In addition, the two former Enforcement Division Directors confirmed there must be substantive and credible evidence of wrongdoing for an investigation to have been initiated. At the risk of stating the obvious, how could one or two U.S. banks holding a net short position equal to 25% of the annual world production of any commodity not be a substantive manipulative issue? Especially when the Commission itself is the source of the data.

I agree that the CFTC is between a rock and a hard place. There is a crime in progress which they wish they didn’t have to confront. But the law states that they must. Besides, this is a dilemma of their own making. By ignoring the clear facts of manipulation for so many years, they have created a monster that will not be resolved easily or without disorderly pricing. They can stall and delay. They can obfuscate and dance around the issue. They can twist and try to evade simple questions. They can run, but they cannot hide. The physical market shortage will do what the CFTC has refused to do - end the silver manipulation.

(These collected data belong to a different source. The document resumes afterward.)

Lemma skip_one fuel ip d op :
  D < d -> encodable op -> words_at vm ip (encode lf op) ->
  skip_loop lf (S fuel) is_if D (here ip d) =
    let ip' := ip + Z.of_nat (length (encode lf op)) in
    if is_begin op then skip_loop lf fuel is_if D (here ip' (u64 (d + 1)))
    else match op with
    | EndConditionalOpcode is_else =>
        if negb is_else then skip_loop lf fuel is_if D (here ip' (u64 (d - 1)))
        else if is_if && (u64 (d - 1) =? D) then mret (here ip' d)
        else skip_loop lf fuel is_if D (here ip' d)
    | _ => skip_loop lf fuel is_if D (here ip' d)
    end.
Proof using Hcount.
  intros Hd He Hw. cbn [skip_loop]. change (condition_depth (here ip d)) with d.
  rewrite (proj2 (Z.ltb_lt D d)) by done. cbn [negb].
  rewrite (DecodeNextOpcode_encode lf (here ip d) Hcount op) by
    (done || by apply (words_at_ext vm)). ostep. cbv beta iota. cbn [begin_conditional_block opcode].
  cbv zeta. destruct (is_begin op); [done|]. by destruct op.
Qed.

(** Skipping passes over a balanced sequence at any depth above the wanted one. *)
Lemma skip_balanced b :
  balanced b -> forall fuel ip d, D < d -> d + Z.of_nat (length b) < 2 ^ 64 ->
  words_at vm ip (encode_all lf b) ->
  skip_loop lf (length b + fuel) is_if D (here ip d) =
    skip_loop lf fuel is_if D (here (ip + Z.of_nat (length (encode_all lf b))) d).
Proof using Hcount HD.
  induction 1 as [|op r He Hb Hn _ IH|c b r He Hb _ IH1 _ IH2|c b1 b2 r He Hb _ IH1 _ IH2 _ IH3];
    intros fuel ip d Hd Hl Hw.
  - cbn. by rewrite Z.add_0_r.
  - rewrite encode_all_cons, words_at_app in Hw. rewrite encode_all_cons, length_app. cbn [length] in Hl |- *.
    rewrite Nat.add_succ_l, (skip_one _ _ _ op), Hb by (done || tauto). cbv zeta.
    transitivity (skip_loop lf (length r + fuel) is_if D
      (here (ip + Z.of_nat (length (encode lf op))) d)).
    { destruct op; try done. by destruct (Hn is_else). }
    rewrite IH by (done || lia || tauto). do 2 f_equal. lia.
  - rewrite encode_all_cons, encode_all_app, encode_all_cons, !words_at_app in Hw.
    destruct Hw as (Hc & Hb1 & He1 & Hr).
    rewrite encode_all_cons, encode_all_app, encode_all_cons, !length_app.
    cbn [length] in Hl |- *. rewrite length_app in Hl |- *. cbn [length] in Hl |- *.
    rewrite Nat.add_succ_l, (skip_one _ _ _ c), Hb by done. cbv zeta.
    rewrite (u64_small (d + 1)) by (unfold in_u; lia).
    replace (length b + S (length r) + fuel)%nat with (length b + S (length r + fuel))%nat by lia.
    rewrite IH1 by (done || lia).
    rewrite (skip_one _ _ _ (EndConditionalOpcode false)) by (done || lia). cbv zeta. cbn [is_begin negb].
    rewrite (u64_small (d + 1 - 1)) by (unfold in_u; lia). replace (d + 1 - 1) with d by lia.
    rewrite IH2 by (done || lia). do 2 f_equal. lia.
  - rewrite encode_all_cons, encode_all_app, encode_all_cons, encode_all_app, encode_all_cons,
      !words_at_app in Hw.
    destruct Hw as (Hc & Hb1 & He1 & Hb2 & He2 & Hr).
    rewrite encode_all_cons, encode_all_app, encode_all_cons, encode_all_app, encode_all_cons, !length_app.
    cbn [length] in Hl |- *. rewrite length_app in Hl |- *. cbn [length] in Hl |- *.
    rewrite length_app in Hl |- *. cbn [length] in Hl |- *.
    rewrite Nat.add_succ_l, (skip_one _ _ _ c), Hb by done. cbv zeta.
    rewrite (u64_small (d + 1)) by (unfold in_u; lia).
    replace (length b1 + S (length b2 + S (length r)) + fuel)%nat
      with (length b1 + S (length b2 + S (length r + fuel)))%nat by lia.
    rewrite IH1 by (done || lia).
    rewrite (skip_one _ _ _ (EndConditionalOpcode true)) by (done || lia). cbv zeta. cbn [is_begin negb].
    rewrite (u64_small (d + 1 - 1)) by (unfold in_u; lia). replace (d + 1 - 1) with d by lia.
    rewrite (proj2 (Z.eqb_neq d D)), andb_false_r by lia.
    rewrite IH2 by (done || lia).
    rewrite (skip_one _ _ _ (EndConditionalOpcode false)) by (done || lia). cbv zeta. cbn [is_begin negb].
    rewrite (u64_small (d + 1 - 1)) by (unfold in_u; lia). replace (d + 1 - 1) with d by lia.
    rewrite IH3 by (done || lia). do 2 f_equal. lia.
Qed.

End Skipping.

Lemma SkipConditionalBlock_eq lf is_if vm b last :
  vm_wf vm -> 0 < condition_depth vm -> decode_success vm = true -> balanced b ->
  words_at vm (instruction_ptr vm) (encode_all lf (b ++ [EndConditionalOpcode last])) ->
  exists fuel,
    SkipConditionalBlock lf is_if vm =
      skip_loop lf (length b + S fuel) is_if (condition_depth vm - 1)
        (here vm (instruction_ptr vm) (condition_depth vm)).
Proof.
  intros Hwf Hd Hs Hb Hw. pose proof (balanced_words lf b Hb) as Hlen.
  pose proof (words_at_bound vm _ _ Hw) as Hbound.
  rewrite encode_all_app, length_app in Hbound. cbn [length encode_all map concat encode app] in Hbound.
  assert (Hlt : instruction_ptr vm < num_opcodes vm).
  { rewrite encode_all_app in Hw.
    destruct (encode_all lf b); cbn [app words_at encode_all map concat encode] in Hw; apply Hw. }
  exists (Z.to_nat (num_opcodes vm - instruction_ptr vm) - length b)%nat.
  unfold SkipConditionalBlock. rewrite (proj2 (Z.ltb_lt 0 _)) by done. f_equal; [lia|].
  unfold here. destruct vm; simpl in *. by subst.
Qed.

(** The machine of [vm] at another position and depth. *)
Definition moved (ip d : Z) (vm : DmntCheatVm) : DmntCheatVm := with_depth d (with_ip ip vm).

Lemma here_moved vm ip d : decode_success vm = true -> here vm ip d = moved ip d vm.
Proof. intros Hs. unfold here, moved, with_ip. by rewrite Hs. Qed.

(** C32: Skipping a conditional block whose inner blocks are closed stops right behind the end that
    closes it, one level further out; a skipped then-part stops right behind its own else, on the
    same level, whatever elses the inner blocks have. *)
Theorem cheat_skip_block lf is_if vm b :
  vm_wf vm -> 0 < condition_depth vm < 2 ^ 63 -> decode_success vm = true -> balanced b ->
  let ip' last := instruction_ptr vm +
    Z.of_nat (length (encode_all lf (b ++ [EndConditionalOpcode last]))) in
  (words_at vm (instruction_ptr vm) (encode_all lf (b ++ [EndConditionalOpcode false])) ->
   SkipConditionalBlock lf is_if vm = Done true (moved (ip' false) (condition_depth vm - 1) vm)) /\
  (words_at vm (instruction_ptr vm) (encode_all lf (b ++ [EndConditionalOpcode true])) ->
   SkipConditionalBlock lf true vm = Done true (moved (ip' true) (condition_depth vm) vm)).
Proof.
  intros Hwf Hd Hs Hb ip'. pose proof (wf_count vm Hwf) as Hc.
  assert (Hlen : forall last,
    words_at vm (instruction_ptr vm) (encode_all lf (b ++ [EndConditionalOpcode last])) ->
    Z.of_nat (length b) <= 0x400).
  { intros last Hw. pose proof (balanced_words lf b Hb). pose proof (wf_ip vm Hwf).
    rewrite encode_all_app, words_at_app in Hw. destruct Hw as [Hw1 Hw2].
    cbn [encode_all map concat encode app words_at] in Hw2. lia. }
  split; intros Hw; specialize (Hlen _ Hw).
  - destruct (SkipConditionalBlock_eq lf is_if vm b false Hwf ltac:(lia) Hs Hb Hw) as (fuel & ->).
    rewrite encode_all_app, words_at_app in Hw. destruct Hw as [Hw1 Hw2].
    rewrite (skip_balanced lf vm ltac:(lia) (condition_depth vm - 1) is_if ltac:(lia) b Hb) by (done || lia).
    rewrite (skip_one lf vm ltac:(lia) _ is_if _ _ _ (EndConditionalOpcode false)) by
      (done || lia). cbv zeta. cbn [is_begin negb].
    rewrite u64_small by (unfold in_u; lia). rewrite here_moved by done.
    unfold ip'. rewrite encode_all_app, length_app, Nat2Z.inj_add, Z.add_assoc.
    destruct fuel; cbn [skip_loop]; change (condition_depth (moved ?i ?d vm)) with d;
      by rewrite Z.ltb_irrefl.
  - destruct (SkipConditionalBlock_eq lf true vm b true Hwf ltac:(lia) Hs Hb Hw) as (fuel & ->).
    rewrite encode_all_app, words_at_app in Hw. destruct Hw as [Hw1 Hw2].
    rewrite (skip_balanced lf vm ltac:(lia) (condition_depth vm - 1) true ltac:(lia) b Hb) by (done || lia).
    rewrite (skip_one lf vm ltac:(lia) _ true _ _ _ (EndConditionalOpcode true)) by
      (done || lia). cbv zeta. cbn [is_begin negb andb].
    rewrite u64_small by (unfold in_u; lia). rewrite Z.eqb_refl, here_moved by done.
    unfold ip'. by rewrite encode_all_app, length_app, Nat2Z.inj_add, Z.add_assoc.
Qed.

(** ** Decoding is total *)

Lemma nibble_range w pos : nib (nibble w pos).
Proof.
  unfold nibble. change 0xF with (Z.ones 4). rewrite Z.land_ones by lia. apply Z.mod_pos_bound. lia.
Qed.

Lemma land15_range w : nib (w .& 0xF).
Proof. change 0xF with (Z.ones 4). rewrite Z.land_ones by lia. apply Z.mod_pos_bound. lia. Qed.

(** The operands of an opcode stay inside the register arrays. *)
Definition op_ok (op : Opcode) : Prop :=
  match op with
  | StoreStaticOpcode _ _ r _ _ => nib r
  | ControlLoopOpcode _ r n => nib r /\ in_u 64 n
  | LoadRegisterStaticOpcode r v => nib r /\ in_u 64 v
  | LoadRegisterMemoryOpcode _ _ r _ _ => nib r
  | StoreStaticToAddressOpcode _ r _ _ x _ => nib r /\ nib x
  | PerformArithmeticStaticOpcode _ r _ _ => nib r
  | PerformArithmeticRegisterOpcode _ _ d s1 s2 _ _ => nib d /\ nib s1 /\ nib s2
  | StoreRegisterToAddressOpcode _ s r _ _ _ x _ => nib s /\ nib r /\ nib x
  | BeginRegisterConditionalOpcode _ _ s _ _ r o f _ _ => nib s /\ nib r /\ nib o /\ nib f
  | SaveRestoreRegisterOpcode d s _ => nib d /\ nib s
  | SaveRestoreRegisterMaskOpcode _ l => length l = 16%nat
  | ReadWriteStaticRegisterOpcode s i => 0 <= s < 256 /\ nib i
  | DebugLogOpcode _ _ _ _ r v f _ => nib r /\ nib v /\ nib f
  | _ => True
  end.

The amazing thing is that a bloke from across the pond is writing about a topic that American journalists just can’t grasp, even though this is a homegrown manipulation on an American exchange under the mandate of a U.S. regulator. The day will come when American journalists will bore us to tears with yet another useless story about the great silver manipulation, after it is broken and common knowledge, ala Madoff. In the meantime, here’s a tip of our hat to Rob Mackinlay.

Shooting The Messenger

The latest Commitment of Traders Reports (COT) continue to provide clear evidence of manipulation in COMEX silver. As of the close of business Jan 20, a new multi-year record was set in the percentage of the market held by the 4 largest short traders, at 48%. And when all spreads are removed from both the non-commercial and commercial categories, as is proper, the true net short position of the 4 largest traders runs over 66% of the entire COMEX futures market, the largest silver market in the world.

In other words, 4 traders hold two-thirds of all the true short positions on the COMEX. That such a concentration equals a control on price should be beyond question. If these four shorts were forced to cover their positions and had to be replaced by many sellers motivated by free market prices, the price would need to double or triple or quadruple. That’s the key question in any manipulation - what would the price of an item be, higher or lower, if the manipulators were removed from the market?

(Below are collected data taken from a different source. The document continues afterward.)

(** C35: A file that holds a master cheat in braces, or none, and then cheats in brackets, with names of 1
    to 63 characters and at most 256 words each, one to a line, is read back as it was written: entry
    0 is the master cheat, or an empty and disabled one, the others follow in order, every word has
    its value, and exactly the entries that have words are enabled. *)
Theorem cheat_parse_print master l :
  master_ok master -> Forall (cheat_ok close_bracket) l ->
  Parse (print_cheats master l) =
    Done true (imap finish_entry
      (match master with None => CheatEntry_new | Some x => raw_entry x end :: map raw_entry l)).
Proof.
  intros Hm Hl. unfold Parse. set (data := print_cheats master l). destruct master as [x|].
  - pose proof (print_entry_length open_brace close_brace x) as Hp.
    assert (Hlen : length data = (length (print_entry open_brace close_brace x) +
      length (concat (map (print_entry open_bracket close_bracket) l)))%nat).
    { unfold data, print_cheats. by rewrite length_app. }
    replace (S (length data)) with (S (S (length x.2 + (length data - 1 - length x.2)))) by lia.
    rewrite (parse_brace data x _ 0 None _ ltac:(lia) eq_refl Hm).
    pose proof (at_app data 0 _ _ ltac:(lia) eq_refl) as Ha.
    rewrite (parse_brackets data l); [done|lia|exact Ha|done|].
    rewrite length_drop. lia.
  - rewrite (parse_brackets data l); [done|lia|done|done|]. rewrite length_drop. lia.
Qed.

(** ** Examples *)

Definition example_words : list Z := [0x04000000; 0x00000010; 0x00000005].
Definition example_cheat : cheat := ([65; 66], example_words).
Definition example_master : cheat := ([77], []).

Lemma cheat_parse_print_witness :
  Parse (print_cheats (Some example_master) [example_cheat; example_cheat]) =
    Done true [finish_entry 0 (raw_entry example_master); finish_entry 1 (raw_entry example_cheat);
               finish_entry 2 (raw_entry example_cheat)].
Proof.
  assert (Hf : Forall (in_u 32) example_words) by (unfold example_words, in_u; repeat constructor; lia).
  apply (cheat_parse_print (Some example_master) [example_cheat; example_cheat]).
  - repeat split; [simpl; lia..| | |constructor].
    + cbn. rewrite list_elem_of_singleton. discriminate.
    + simpl. lia.
  - assert (Hx : cheat_ok close_bracket example_cheat).
    { repeat split; [simpl; lia..| | |exact Hf]; [|simpl; lia].
      cbn. rewrite !not_elem_of_cons. repeat split; try discriminate. apply not_elem_of_nil. }
    by repeat (apply list.Forall_cons; split).
Defined.

(** A name that the text does not close is searched past the end of the text. *)
Lemma unterminated_name_overruns : Parse [open_bracket; 65] = Undef.
Proof. reflexivity. Qed.

(** The character after the eighth digit of a word is skipped whatever it is. *)
Lemma separator_unchecked :
  Parse ([open_bracket; 65; close_bracket] ++ print_hex 1 ++ [open_brace] ++ print_hex 2) =
  Parse ([open_bracket; 65; close_bracket] ++ print_hex 1 ++ [10] ++ print_hex 2).
Proof. by vm_compute. Qed.

Definition example_engine : CheatEngine :=
  SetMainMemoryParameters 0x1000 0x100 (CheatEngine_new [] (replicate 32 0)).

Lemma cheat_engine_reload_witness :
  exists es g', Parse (print_cheats None [example_cheat]) = Done true es /\
    reload_if_pending (Reload es example_engine) = Done true g' /\
    num_opcodes (vm g') = 3 /\ words_at (vm g') 0 example_words.
Proof.
  set (es := imap finish_entry [CheatEntry_new; raw_entry example_cheat]).
  assert (Hp : Parse (print_cheats None [example_cheat]) = Done true es) by (by vm_compute).
  destruct (cheat_engine_reload _ _ _ example_engine Hp) as (g' & E & _ & _ & _ & H).
  { split; [apply DmntCheatVm_new_wf|by apply list.Forall_nil]. }
  exists es, g'. split; [done|]. split; [done|].
  destruct (decide _) as [_|Hn]; [exact H|]. destruct Hn. by vm_compute.
Defined.

(** A system that is only a memory of bytes. *)
#[local] Instance byte_memory : EmulatedSystem (Z -> Z) := {|
  IsValidVirtualAddress _ _ := true;
  ReadBlock s a n := fold_right (fun k acc => s (a + Z.of_nat k) + 256 * acc) 0 (seq 0 (Z.to_nat n));
  WriteBlock s a v n :=
    (true, fun x => if (a <=? x) && (x <? a + n) then (v / 2 ^ (8 * (x - a))) mod 256 else s x);
  InvalidateInstructionCacheRange s _ _ := s;
  GetAndResetPressState _ := None;
  IsSuspended _ := false;
  SetActivity _ s := s;
  LogDebug _ _ s := s
|}.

In addition, the past few weeks have revealed another strong proof of manipulation through overt concentration. The short position of the next 4 largest traders (the 5 thru 8 largest traders) has shrunk to its lowest level in more than a decade, both on a percentage and actual contract basis. Since the raptors (the 9+ commercial traders) have held a long position for many months, now that the 5 thru 8 largest traders are abandoning the short side, the big 4 must dig in to keep the price from exploding. When just 4 commercial traders collude to manipulate prices, one would think the CFTC might see it. Apparently not. I will provide this evidence to the Enforcement Division, as I have with all the evidence I have uncovered, but I get the distinct impression they are not interested in seeing any evidence of manipulation.

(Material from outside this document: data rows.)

Lemma sub_wide alo ahi blo bhi : in_u 32 alo -> in_u 32 ahi -> in_u 32 blo -> in_u 32 bhi ->
  let lo := u64 (alo - blo) in
  let hi := u64 (ahi - bhi - (if lo <? 0x100000000 then 0 else 1)) in
  let a := alo + ahi * 2 ^ 32 in let b := blo + bhi * 2 ^ 32 in
  u32 lo + u32 hi * 2 ^ 32 = u64 (a - b) /\ (hi <? 0x100000000) = (b <=? a).
Proof.
  intros [A0 A1] [A2 A3] [B0 B1] [B2 B3] lo hi a b. unfold u32, u64, wrapu in *.
  set (c := if lo <? 0x100000000 then 0 else 1) in *. assert (0 <= c <= 1) as Hc by (unfold c; destruct (lo <? _); lia).
  assert (forall x, - 2 ^ 33 < x < 2 ^ 32 -> x mod 2 ^ 64 = x + (if x <? 0 then 2 ^ 64 else 0)) as Hm
    by (intros x Hx; destruct (Z.ltb_spec x 0); Z.div_mod_to_equations; lia).
  assert (lo mod 2 ^ 32 = alo - blo + c * 2 ^ 32) as Hl.
  { unfold c, lo. rewrite (Hm (alo - blo)) by lia. destruct (Z.ltb_spec (alo - blo) 0), (Z.ltb_spec (alo - blo + 2 ^ 64) 0x100000000), (Z.ltb_spec (alo - blo + 0) 0x100000000); try lia; Z.div_mod_to_equations; lia. }
  assert (hi = ahi - bhi - c + (if ahi - bhi - c <? 0 then 2 ^ 64 else 0)) as Hh by (apply Hm; lia).
  assert (hi mod 2 ^ 32 = ahi - bhi - c + (if ahi - bhi - c <? 0 then 2 ^ 32 else 0)) as Hh'.
  { rewrite Hh. destruct (Z.ltb_spec (ahi - bhi - c) 0); Z.div_mod_to_equations; lia. }
  assert (0 <= alo - blo + c * 2 ^ 32 < 2 ^ 32) as Hlr by (rewrite <- Hl; apply Z.mod_pos_bound; lia).
  split.
  - rewrite Hl, Hh'. symmetry. unfold a, b. destruct (Z.ltb_spec (ahi - bhi - c) 0); Z.div_mod_to_equations; lia.
  - rewrite Hh. unfold a, b. destruct (Z.ltb_spec (ahi - bhi - c) 0), (Z.leb_spec (blo + bhi * 2 ^ 32) (alo + ahi * 2 ^ 32)); try lia; (apply Z.ltb_lt || apply Z.ltb_ge); lia.
Qed.

(** Wide arithmetic.  Adding the low words and then the high words with carry computes the 64-bit sum, with the carry out of it in the flag; subtracting likewise computes the 64-bit difference, and the flag says that there was no borrow. *)
Theorem macro_wide_arithmetic alo ahi blo bhi s : in_u 32 alo -> in_u 32 ahi -> in_u 32 blo -> in_u 32 bhi ->
  let a := alo + ahi * 2 ^ 32 in let b := blo + bhi * 2 ^ 32 in
  (exists lo hi s1 s2, GetALUResult (Some Macro.Add) alo blo s = Done true (lo, s1) /\ GetALUResult (Some Macro.AddWithCarry) ahi bhi s1 = Done true (hi, s2) /\
     lo + hi * 2 ^ 32 = u64 (a + b) /\ carry_flag s2 = (2 ^ 64 <=? a + b)) /\
  (exists lo hi s1 s2, GetALUResult (Some Macro.Subtract) alo blo s = Done true (lo, s1) /\ GetALUResult (Some Macro.SubtractWithBorrow) ahi bhi s1 = Done true (hi, s2) /\
     lo + hi * 2 ^ 32 = u64 (a - b) /\ carry_flag s2 = (b <=? a)).
Proof.
  intros Ha Hb Hc Hd a b. split; do 4 eexists; (split; [reflexivity|]); (split; [reflexivity|]); cbn [carry_flag with_carry].
  - by apply add_wide.
  - by apply sub_wide.
Qed.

I have reason to believe that the CFTC might try to conclude its investigation of a silver manipulation by attacking my personal credibility. They have attempted this in the past. I hope that’s not the case since this issue is too important to get sidetracked by petty distractions. The issue is not who is asking the questions. The issue is the merit of the questions, namely, how can such an extreme short concentration, in terms of real world production and inventories and as a percent of the futures market be allowed to exist. This is not the time to shoot the messenger because you can’t address the message.

Instead, I have a different solution. Why not have the CFTC air the matter in the full view of the public, and not behind closed doors? This can be done at no cost to the taxpayers and should resolve the issue completely. Last spring, the Commission assembled all interested parties in their Washington, DC headquarters for a full-day public hearing on the volatility in the commodity markets. The hearings were carried live via internet webcast. They have the capability to run such a live hearing. More people have written in on the silver manipulation matter than ever wrote in on the issue that prompted last spring’s hearings and webcast. It seems reasonable that such a silver webcast could be arranged. Let the Commission explain why there is no silver manipulation and answer simple questions. Let the public decide, with its own eyes and ears who is telling the truth.

 

Web Site Design by Media Relations Inc

 end
 
 
It seems we are now in the public domain:
 

My colleague and good friend CP made a special point in Vancouver to note that talk of GATA being a conspiracy group is now long outdated and inappropriate because of the slew of evidence of gold market manipulation is of "public record." That word is spreading…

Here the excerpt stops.